C’è tuttavia una questione che, se non altro, è molto curiosa. La nascita di Gesù, che mi sembra centrale in tutta la vicenda, non è che trovi grandissimo spazio e sicuramente non grandissima enfasi nei testi degli evangelisti. Eppure tutto il movimento cristiano con le sue varie ramificazioni successive parte proprio da là. Quell’evento avrebbe dovuto, insomma, avere un posto di primissimo piano ed essere descritto nei minimi particolari, cosa che invece non avviene.
L’osservazione che forse diventa più importante è però un’altra. I vangeli non sono stati scritti per noi, uomini e donne vissute duemila anni dopo quel periodo. Sono stati scritti per la gente dell’epoca, del primo periodo cristiano, quando c’era da ribaltare un modo di vivere e di pensare che andava corretto in quanto ad abitudini, etica e così via. Ecco dunque nascere una narrazione in cui la bontà d’animo, la comprensione, l’inclusione, ma anche la giustizia trovano grande spazio. I primi lettori dei vangeli, tanto per dire, non erano in grado di distinguere tra un fenomeno naturale ed uno soprannaturale. Dunque si tratta di testi scritti per una popolazione in cui il termine cultura praticamente non esiste, mentre è ben presente una dose molto forte di superstizione. Per questo le scritture sono ricchissime di metafore e allegorie. Ricordiamo questo fatto che è importante per il discorso che farò tra poco.
Gli storici fissano come date probabili per la scrittura dei vangeli gli anni tra il 65 e il 110 d.C. Quello di Matteo tra l’85 e il 90, quindi più di mezzo secolo dopo la morte di Gesù. La cosa più curiosa è che la morte di Matteo è fissata dagli storici attorno al 70 d.C., quindi ben prima della realizzazione del suo vangelo. Ma tant’è. Di simili misteri la storia e non solo quella religiosa è piena zeppa.
Quelli che studiano i sacri testi cristiani, sostengono da almeno 200 anni che Matteo quel testo non l’ha mai scritto, ma che l’autore vero è stato un anonimo. Dubbi ci sono anche su altri due vangeli (Luca e Giovanni) mentre è più probabile che solo il primo vangelo, quello di Marco, sia originale, vale a dire che raccolga i fatti avendone avuta testimonianza diretta.
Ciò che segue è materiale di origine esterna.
(** X10. The [SampleID] identifies the community when no member identifier
    is empty or holds an underscore: two calls (on any databases, micoms and
    media) that return rows with the same [SampleID] selected members with
    the same identifiers, up to their order. *)
Theorem calc_kos_label_identifies_members (M M' : Micom) (medium_series medium_series' : Series)
    (agora_df agora_df' : ModelDB) (indices indices' : list Z)
    (tax tax' : list model_row) (rows rows' : list ko_row) (r r' : ko_row) :
  loc agora_df indices = Return tax →
  loc agora_df' indices' = Return tax' →
  Forall plain_id (tax_ids tax) → Forall plain_id (tax_ids tax') →
  calc_kos M medium_series agora_df indices = Return rows →
  calc_kos M' medium_series' agora_df' indices' = Return rows' →
  r ∈ rows → r' ∈ rows' → SampleID r = SampleID r' →
  tax_ids tax ≡ₚ tax_ids tax'.
Proof.
  intros Hl Hl' Hp Hp' H H' Hr Hr' E.
  destruct (calc_kos_Return_label _ _ _ _ _ H) as (t & Ht & Hlab).
  destruct (calc_kos_Return_label _ _ _ _ _ H') as (t' & Ht' & Hlab').
  rewrite Hl in Ht. injection Ht as <-. rewrite Hl' in Ht'. injection Ht' as <-.
  rewrite (Hlab r Hr), (Hlab' r' Hr') in E.
  apply community_label_inj; assumption.
Qed.
(** * dhan-api-testing: the Dhan live-feed client

    The module that the routes import as [@/lib/dhanSocket].

    A shallow embedding of the server-side WebSocket singleton: the
    instrument lookup tables, the trading-window check, the batched
    subscription, the 16-byte binary tick decoder, the tick store with
    its SSE fan-out, and the connect / reconnect life cycle with its
    back-off.  The definitions follow the latest revision of the module;
    the older revision is kept in [Rev1] where the two differ.

    JavaScript numbers that carry fractions (the reconnect delay, the
    price) are binary64 floats and are modelled by Rocq's primitive
    floats; counters, lengths, identifiers and timestamps are integers
    below 2^53 and are modelled by [Z] and [nat]. *)

From Stdlib Require Import ZArith List String Ascii Bool Lia Floats QArith.
From Stdlib Require Import DecimalString DecimalPos Qminmax.
From Stdlib.Strings Require Byte.
Import ListNotations.

Local Open Scope string_scope.
Local Open Scope list_scope.
Local Open Scope Z_scope.

(* ================================================================== *)
(** * JavaScript values used by the module                             *)
(* ================================================================== *)

Module Js.

(** [String(n)] for a non-negative integer below 2^53: its decimal
    digits, without sign or leading zeros. *)
Definition String_of_num (n : Z) : string :=
  NilEmpty.string_of_uint (N.to_uint (Z.to_N n)).

(** Truthiness of an optional string: [undefined] and the empty string are falsy. *)
Definition truthy_str (v : option string) : bool :=
  match v with
  | None => false
  | Some EmptyString => false
  | Some (String _ _) => true
  end.

(** Truthiness of an optional number whose value is an integer:
    [undefined] and [0] are falsy. *)
Definition truthy_num (v : option Z) : bool :=
  match v with
  | None => false
  | Some n => negb (n =? 0)
  end.

(** [Math.min] on two numbers. *)
Definition Math_min (a b : float) : float :=
  if (PrimFloat.is_nan a || PrimFloat.is_nan b)%bool then nan
  else if (a <? b)%float then a
  else if (b <? a)%float then b
  else if (PrimFloat.is_zero a && PrimFloat.get_sign a)%bool then a
  else b.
Addirittura si parla di una “fonte Q”, usata anche da Matteo che sarebbe poi l’originale di Marco, addirittura precedente a quello poi arrivato fino a noi. Curiosamente quella Q sta per il tedesco Quelle, che significa fonte. Come vedete di certezze non ce ne sono nemmeno un po’ e quindi dobbiamo accettare quello che abbiamo. Usiamo il vangelo di Matteo, semplicemente perché è l’unico a parlare della visita dei magi a Betlemme. Quello che segue è un miscuglio tra quello che la tradizione, meglio le varie tradizioni, ci hanno trasmesso e la poca documentazione storica che si è potuta raccogliere. Del resto, trattandosi di tempi così lontani, è chiaro che le notizie sono sempre molto sfumate e ricche di dubbi. Ma cominciamo dall’inizio.
Arrivano i Magi, ma chi sono?
Dunque il vangelo di Matteo ci parla dei magi, ma non è che ci spieghi più di tanto chi sono. L’unica cosa che sappiamo da lui è che provengono da Oriente e seguono le tracce di una stella. Oggi noi siamo abituati ad associare al termine stella, quello di cometa, tanto che nei presepi questo astro sopra la capanna non può mai mancare.
Cominciamo dal nome: magi. Che significa? Chi erano i magi in quei lontani anni?
Il vangelo di Matteo ci è arrivato scritto in greco e quei personaggi vengono chiamati “magoi”, che è il plurale di Magos. Dunque lui ci racconta che alcuni “magoi” provenienti da oriente si incamminano verso Gerusalemme seguendo un’”aspera”, che è il termine greco per dire astro e dunque stella, perché là, in Israele, era nato il re dei Giudei.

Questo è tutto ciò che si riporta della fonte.